- ORDER: Passeriformes
- FAMILY: Cardinalidae
Dapper in looks and cheerful in song, the Pyrrhuloxia is a tough-as-nails songbird of baking hot deserts in the American Southwest and northern Mexico. They’re closely related to Northern Cardinals, but they are a crisp gray and red, with a longer, elegant crest and a stubby, parrotlike yellow bill. During breeding season Pyrrhuloxias are fiercely and vocally territorial, but in the winter they forget their disputes and join together in large foraging flocks.More ID Info
Find This Bird
Pyrrhuloxias are habitat specialists, so look for them in desert scrub of the Southwest, where they look (and sound) like crisp, gray-and-red cardinals. The short, curved, yellow bill and long crest are good points to distinguish it from the Northern Cardinal, which can also occur in the desert.

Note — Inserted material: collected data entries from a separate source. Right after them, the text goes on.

(** A tick on which nothing fails. *)
Lemma probe_storage_ok env id url d m :
  urlParses url = true -> storage_ok env = true -> monitors d !! id = Some m ->
  db_after (probe urlParses env id url d) =
  {| monitors :=
       alter (set_state
                (fst (next_state (State m) (ConsecutiveFailures m)
                        (tick_is_up urlParses url env)))
                (snd (next_state (State m) (ConsecutiveFailures m)
                        (tick_is_up urlParses url env))))
             id (monitors d);
     checks := prune_old_checks (expired env) (checks d) ++
               [make_check id (elapsed_ms env)
                  (fst (client_Do urlParses (server env) url))] |}.
Proof.
  unfold storage_ok. rewrite !andb_true_iff, !negb_true_iff.
  intros Hu [[Hr Hg] Hup] Hm.
  rewrite probe_recorded by assumption. unfold tick_is_up.
  destruct (client_Do urlParses (server env) url) as [r sent]. cbn [fst].
  rewrite (make_check_IsUp 0 (elapsed_ms env) id (elapsed_ms env) r).
  set (check := make_check id (elapsed_ms env) r).
  rewrite (updateState_row env id (IsUp check) _ m) by assumption.
  destruct (next_state (State m) (ConsecutiveFailures m) (IsUp check)) as [st fl].
  rewrite Hup. reflexivity.
Qed.

(** X7. When the URL parses and no SQL statement fails, a run of the worker
    leaves in the row of its monitor the decision applied along the outcomes
    of its probes; and when no stored check expires during the run, the
    checks table is the old one followed by the check of each tick, in
    order. *)
Theorem worker_run_state ticks id url d m :
  urlParses url = true ->
  forallb storage_ok ticks = true ->
  monitors d !! id = Some m ->
  monitors (db_after (worker urlParses ticks id url d)) !! id =
    Some (set_state
            (fst (run_decisions (map (tick_is_up urlParses url) ticks)
                    (State m) (ConsecutiveFailures m)))
            (snd (run_decisions (map (tick_is_up urlParses url) ticks)
                    (State m) (ConsecutiveFailures m)))
            m) /\
  (List.Forall (fun env => forall i, expired env i = false) ticks ->
   checks (db_after (worker urlParses ticks id url d)) =
     checks d ++
     map (fun env => make_check id (elapsed_ms env)
                       (fst (client_Do urlParses (server env) url))) ticks).
Proof.
  intros Hu. revert d m. induction ticks as [| env ticks IH]; intros d m Hok Hm.
  - cbn. rewrite set_state_same, app_nil_r. split; [assumption | reflexivity].
  - cbn [forallb] in Hok. apply andb_true_iff in Hok. destruct Hok as [Henv Hok].
    rewrite worker_cons. pose proof (probe_storage_ok env id url d m Hu Henv Hm) as Hp.
    set (b := tick_is_up urlParses url env) in *.
    set (d1 := db_after (probe urlParses env id url d)) in *.
    set (m1 := set_state (fst (next_state (State m) (ConsecutiveFailures m) b))
                 (snd (next_state (State m) (ConsecutiveFailures m) b)) m).
    assert (Hm1 : monitors d1 !! id = Some m1).
    { rewrite Hp. cbn [monitors]. rewrite lookup_alter_eq, Hm. reflexivity. }
    destruct (IH d1 m1 Hok Hm1) as [IH1 IH2].
    destruct (worker urlParses ticks id url d1) as [[u d2] t2] eqn:Hw.
    unfold db_after in IH1, IH2 |- *. cbn [fst snd] in IH1, IH2 |- *.
    cbn [map]. rewrite run_decisions_cons. fold b. split.
    + rewrite IH1. reflexivity.
    + intros Hexp. apply List.Forall_cons_iff in Hexp. destruct Hexp as [He Hexp].
      rewrite (IH2 Hexp), Hp. cbn [checks]. unfold prune_old_checks.
      rewrite (prune_from_none _ _ He), <- app_assoc. reflexivity.
Qed.

(** X8. When the check is recorded but the state cannot be read (the read
    fails or the monitor has no row) or cannot be written, the tick keeps the
    check, as the newest row after what the expiry trigger kept, and leaves the
    monitors as they were; it writes no state at all when the read gave no
    row. *)
Theorem state_path_failure_keeps_check env id url d :
  urlParses url = true ->
  record_fault env = false ->
  get_fault env = true \/ monitors d !! id = None \/ update_fault env = true ->
  db_after (probe urlParses env id url d) =
    {| monitors := monitors d;
       checks := prune_old_checks (expired env) (checks d) ++
                 [make_check id (elapsed_ms env)
                    (fst (client_Do urlParses (server env) url))] |} /\
  (get_fault env = true \/ monitors d !! id = None ->
   List.filter is_update (calls (probe urlParses env id url d)) = []).
Proof.
  intros Hu Hr Hfail. rewrite probe_recorded by assumption.
  destruct (client_Do urlParses (server env) url) as [r sent]. cbn [fst].
  set (check := make_check id (elapsed_ms env) r).
  set (d1 := {| monitors := monitors d;
                checks := prune_old_checks (expired env) (checks d) ++ [check] |}).
  destruct (get_fault env) eqn:Hg.
  { rewrite updateState_no_row by auto. split; reflexivity. }
  destruct (monitors d !! id) as [m |] eqn:Hm.
  2:{ rewrite updateState_no_row by auto. split; reflexivity. }
  destruct Hfail as [Hf | [Hf | Hf]]; try discriminate.
  rewrite (updateState_row env id (IsUp check) d1 m) by assumption.
  destruct (next_state (State m) (ConsecutiveFailures m) (IsUp check)) as [st fl].
  rewrite Hf. split; [reflexivity |]. intros [H | H]; discriminate.
Qed.

End TickRuns.

Lemma worker_run_state_witness :
  parse_ctl good_url = true /\
  forallb storage_ok [env_refused 5 false; env_refused 6 false; env_refused 7 false] = true /\
  monitors (db_1 "up" 0) !! 1 = Some (monitor_1 "up" 0) /\
  monitors (db_after (worker parse_ctl
              [env_refused 5 false; env_refused 6 false; env_refused 7 false]
              1 good_url (db_1 "up" 0))) !! 1 = Some (monitor_1 "down" 3).
Proof.
  split; [reflexivity |]. split; [reflexivity |]. split; [reflexivity |].
  exact (proj1 (worker_run_state parse_ctl
                  [env_refused 5 false; env_refused 6 false; env_refused 7 false]
                  1 good_url (db_1 "up" 0) (monitor_1 "up" 0) eq_refl eq_refl eq_refl)).
Defined.

Lemma state_path_failure_keeps_check_witness :
  parse_ctl good_url = true /\
  record_fault (env_refused 9 false) = false /\
  monitors (db_1 "up" 2) !! 2 = None /\
  db_after (probe parse_ctl (env_refused 9 false) 2 good_url (db_1 "up" 2)) =
    {| monitors := monitors (db_1 "up" 2);
       checks := [mkCheck 2 None (Some 9) false] |}.
Proof.
  split; [reflexivity |]. split; [reflexivity |]. split; [reflexivity |].
  exact (proj1 (state_path_failure_keeps_check parse_ctl (env_refused 9 false) 2 good_url
                  (db_1 "up" 2) eq_refl eq_refl (or_intror (or_introl eq_refl)))).
Defined.

(** ** More on the exchange *)

Lemma shouldRedirect_range code :
  shouldRedirect code = true -> (200 <=? code) && (code <? 400) = true.
Proof.
  unfold shouldRedirect. rewrite !orb_true_iff, !Z.eqb_eq, andb_true_iff, Z.leb_le, Z.ltb_lt.
  lia.
Qed.

(** X9. A URL behind which every answer is a redirect that can be followed (a
    redirect loop, say) is probed with exactly ten requests, and the check
    recorded is up and carries the status code of the answer to the tenth
    request, a redirect status. *)
Theorem endless_redirects_are_up urlParses server url id ms :
  (forall u, exists resp, server u = Some resp /\ followable urlParses resp = true) ->
  let r := fst (client_Do urlParses server url) in
  let sent := snd (client_Do urlParses server url) in
  length sent = 10%nat /\
  exists resp,
    server (List.last sent "") = Some resp /\
    r = DoResp resp /\
    make_check id ms r =
      {| MonitorID := id; StatusCode := Some (RespStatusCode resp);
         ResponseTimeMs := Some ms; IsUp := true |} /\
    shouldRedirect (RespStatusCode resp) = true.
Proof.
  intros Hsrv r sent.
  destruct (client_Do_spec urlParses server url r sent) as (_ & _ & _ & _ & Hcap & _).
  { subst r sent. now destruct (client_Do urlParses server url). }
  destruct (Hsrv (List.last sent "")) as (resp & Hresp & Hfol).
  destruct (Hcap resp Hresp Hfol) as [Hlen Hr].
  split; [exact Hlen |]. exists resp. split; [exact Hresp |]. split; [exact Hr |].
  apply followable_inv in Hfol. destruct Hfol as [Hred _].
  rewrite Hr. cbn [make_check]. rewrite (shouldRedirect_range _ Hred).
  split; [reflexivity | exact Hred].
Qed.

Lemma endless_redirects_are_up_witness :
  (forall u, exists resp,
     (fun _ : string => Some (mkResponse 302 (Some "/"))) u = Some resp /\
     followable parse_ctl resp = true) /\
  length (snd (client_Do parse_ctl (fun _ => Some (mkResponse 302 (Some "/"))) "/")) =
    10%nat.
Proof.
  assert (H : forall u : string, exists resp,
     (fun _ : string => Some (mkResponse 302 (Some "/"))) u = Some resp /\
     followable parse_ctl resp = true).
  { intros u. exists (mkResponse 302 (Some "/")). split; reflexivity. }
  split; [exact H |].
  exact (proj1 (endless_redirects_are_up parse_ctl _ "/" 1 12 H)).
Defined.

(** X10. The status code of a recorded check is absent exactly when the
    exchange failed; a response is recorded with its status code whether it
    counts as up or not, an HTTP 500 included. *)
Theorem status_code_recorded urlParses env id url d c :
  In (EvRecordCheck c) (calls (probe urlParses env id url d)) ->
  (StatusCode c = None <-> fst (client_Do urlParses (server env) url) = DoErr) /\
  (forall resp, fst (client_Do urlParses (server env) url) = DoResp resp ->
     StatusCode c = Some (RespStatusCode resp) /\
     (IsUp c = false <-> RespStatusCode resp < 200 \/ 400 <= RespStatusCode resp)).
Proof.
  intros Hin. apply probe_calls in Hin.
  assert (Hc : c = make_check id (elapsed_ms env)
                     (fst (client_Do urlParses (server env) url))).
  { repeat (destruct Hin as [Hin | Hin]; try discriminate).
    - now injection Hin.
    - destruct Hin as (s & f & isUp & Hin). discriminate. }
  assert (Hfuel : fst (client_Do urlParses (server env) url) <> DoOutOfFuel).
  { destruct (client_Do urlParses (server env) url) as [r0 sent] eqn:Hdo.
    apply client_Do_spec in Hdo. apply Hdo. }
  subst c. destruct (fst (client_Do urlParses (server env) url)) as [resp | |];
    [| | contradiction]; cbn.
  - split; [split; discriminate |]. intros resp' [= <-]. split; [reflexivity |].
    rewrite andb_false_iff, Z.leb_gt, Z.ltb_ge. tauto.
  - split; [tauto |]. intros resp H. discriminate.
Qed.

Lemma status_code_recorded_witness :
  In (EvRecordCheck (mkCheck 1 (Some 500) (Some 8) false))
     (calls (probe parse_ctl
               (mkTickEnv (fun _ => Some (mkResponse 500 None)) 8 false false false
                  (fun _ => false))
               1 good_url (db_1 "up" 0))) /\
  (StatusCode (mkCheck 1 (Some 500) (Some 8) false) = None <->
   fst (client_Do parse_ctl (fun _ => Some (mkResponse 500 None)) good_url) = DoErr).
Proof.
  assert (H : In (EvRecordCheck (mkCheck 1 (Some 500) (Some 8) false))
     (calls (probe parse_ctl
               (mkTickEnv (fun _ => Some (mkResponse 500 None)) 8 false false false
                  (fun _ => false))
               1 good_url (db_1 "up" 0)))).
  { vm_compute. right. left. reflexivity. }
  split; [exact H |].
  exact (proj1 (status_code_recorded _ _ _ _ _ _ H)).
Defined.
Notation "'let!' x := c 'in' k" := (bind c (fun x => k))
  (at level 10, x name, c at level 100, k at level 200).

Definition next_mt : State Z :=
  fun e => (mt_tape e (mt_pos e),
            mkEntropy (mt_tape e) (S (mt_pos e)) (os_tape e) (os_pos e)).

Definition next_os : State Z :=
  fun e => (os_tape e (os_pos e),
            mkEntropy (mt_tape e) (mt_pos e) (os_tape e) (S (os_pos e))).

(** [for x in xs: ys.append(body(x))]. *)
Fixpoint for_each {A B} (body : A -> State B) (xs : list A) : State (list B) :=
  match xs with
  | [] => ret []
  | x :: rest =>
      let! y := body x in
      let! ys := for_each body rest in
      ret (y :: ys)
  end.

(** The same loop with a body that may raise: it ends at the first
    exception, with what was drawn until then consumed. *)
Fixpoint for_each_raising {A B} (body : A -> State (raises B)) (xs : list A)
    : State (raises (list B)) :=
  match xs with
  | [] => ret (returns [])
  | x :: rest =>
      let! r := body x in
      match r with
      | inl e => ret (raise e)
      | inr y =>
          let! rs := for_each_raising body rest in
          ret (try! ys := rs in returns (y :: ys))
      end
  end.

(** [str(uuid.uuid4())], carried as the number the string spells. *)
Definition uuid4 : State Z :=
  let! r := next_os in ret (r mod 2 ^ 128).

(** ** PyJWT

    A JWS in compact serialisation is carried parsed: the header's [alg], the
    claim set and the signature. A bearer string that is not the compact
    serialisation of any JWS is [Opaque]. The claim set is typed: [sub] is a
    string and [exp] a time, both optional. *)

Record claims (T : Type) := Claims {
  sub : option string;
  exp : option T
}.
Arguments Claims {T} _ _.
Arguments sub {T} _.
Arguments exp {T} _.

Record jws := JWS {
  jws_alg : string;
  jws_payload : claims Z;
  jws_signature : string
}.

Inductive token :=
| Compact (j : jws)
| Opaque (raw : string).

- Cardenal Desértico (Spanish)
- Cardinal pyrrhuloxia (French)
Pyrrhuloxias come to backyards for seeds, particularly sunflower; it’s more likely to feed from ground feeders or from scattered or discarded seeds than visit elevated feeders. They may also feed from native, fruit-bearing shrubs or cacti. Find out more about what this bird likes to eat and what feeder is best by using the Project FeederWatch Common Feeder Birds bird list.
- Cool Facts
- Foraging winter flocks of Pyrrhuloxias may number as many as 1,000 birds.
- The name "Pyrrhuloxia" is a combination of the genus names Pyrrhula (bullfinches) and Loxia (crossbills). The roots mean "flame-colored" and "crooked," and aptly describe the reddish bird with the crooked bill.
- The Pyrrhuloxia has very similar vocalizations and behaviors to the closely related Northern Cardinal, which is found in the same range but tends to live in wetter habitats. When a male Pyrrhuloxia’s and a male cardinal’s territories overlap, each defends its territory vigorously from members of its own species, but they don’t seem to fight with each other.
- On a day when outdoor temperatures reached 118°F, a Pyrrhuloxia was seen sitting on a terrace in the air-conditioned breeze coming out of a house. This canny behavior has also been observed in Cactus Wrens and Loggerhead Shrikes.
- Though they will drink at pools of water when possible, Pyrrhuloxias seem to get most of their water from their insect food in spring and summer.
- The oldest Pyrrhuloxia on record was a male, and at least 8 years, 1 month old when he was recaught and rereleased during banding operations in Arizona.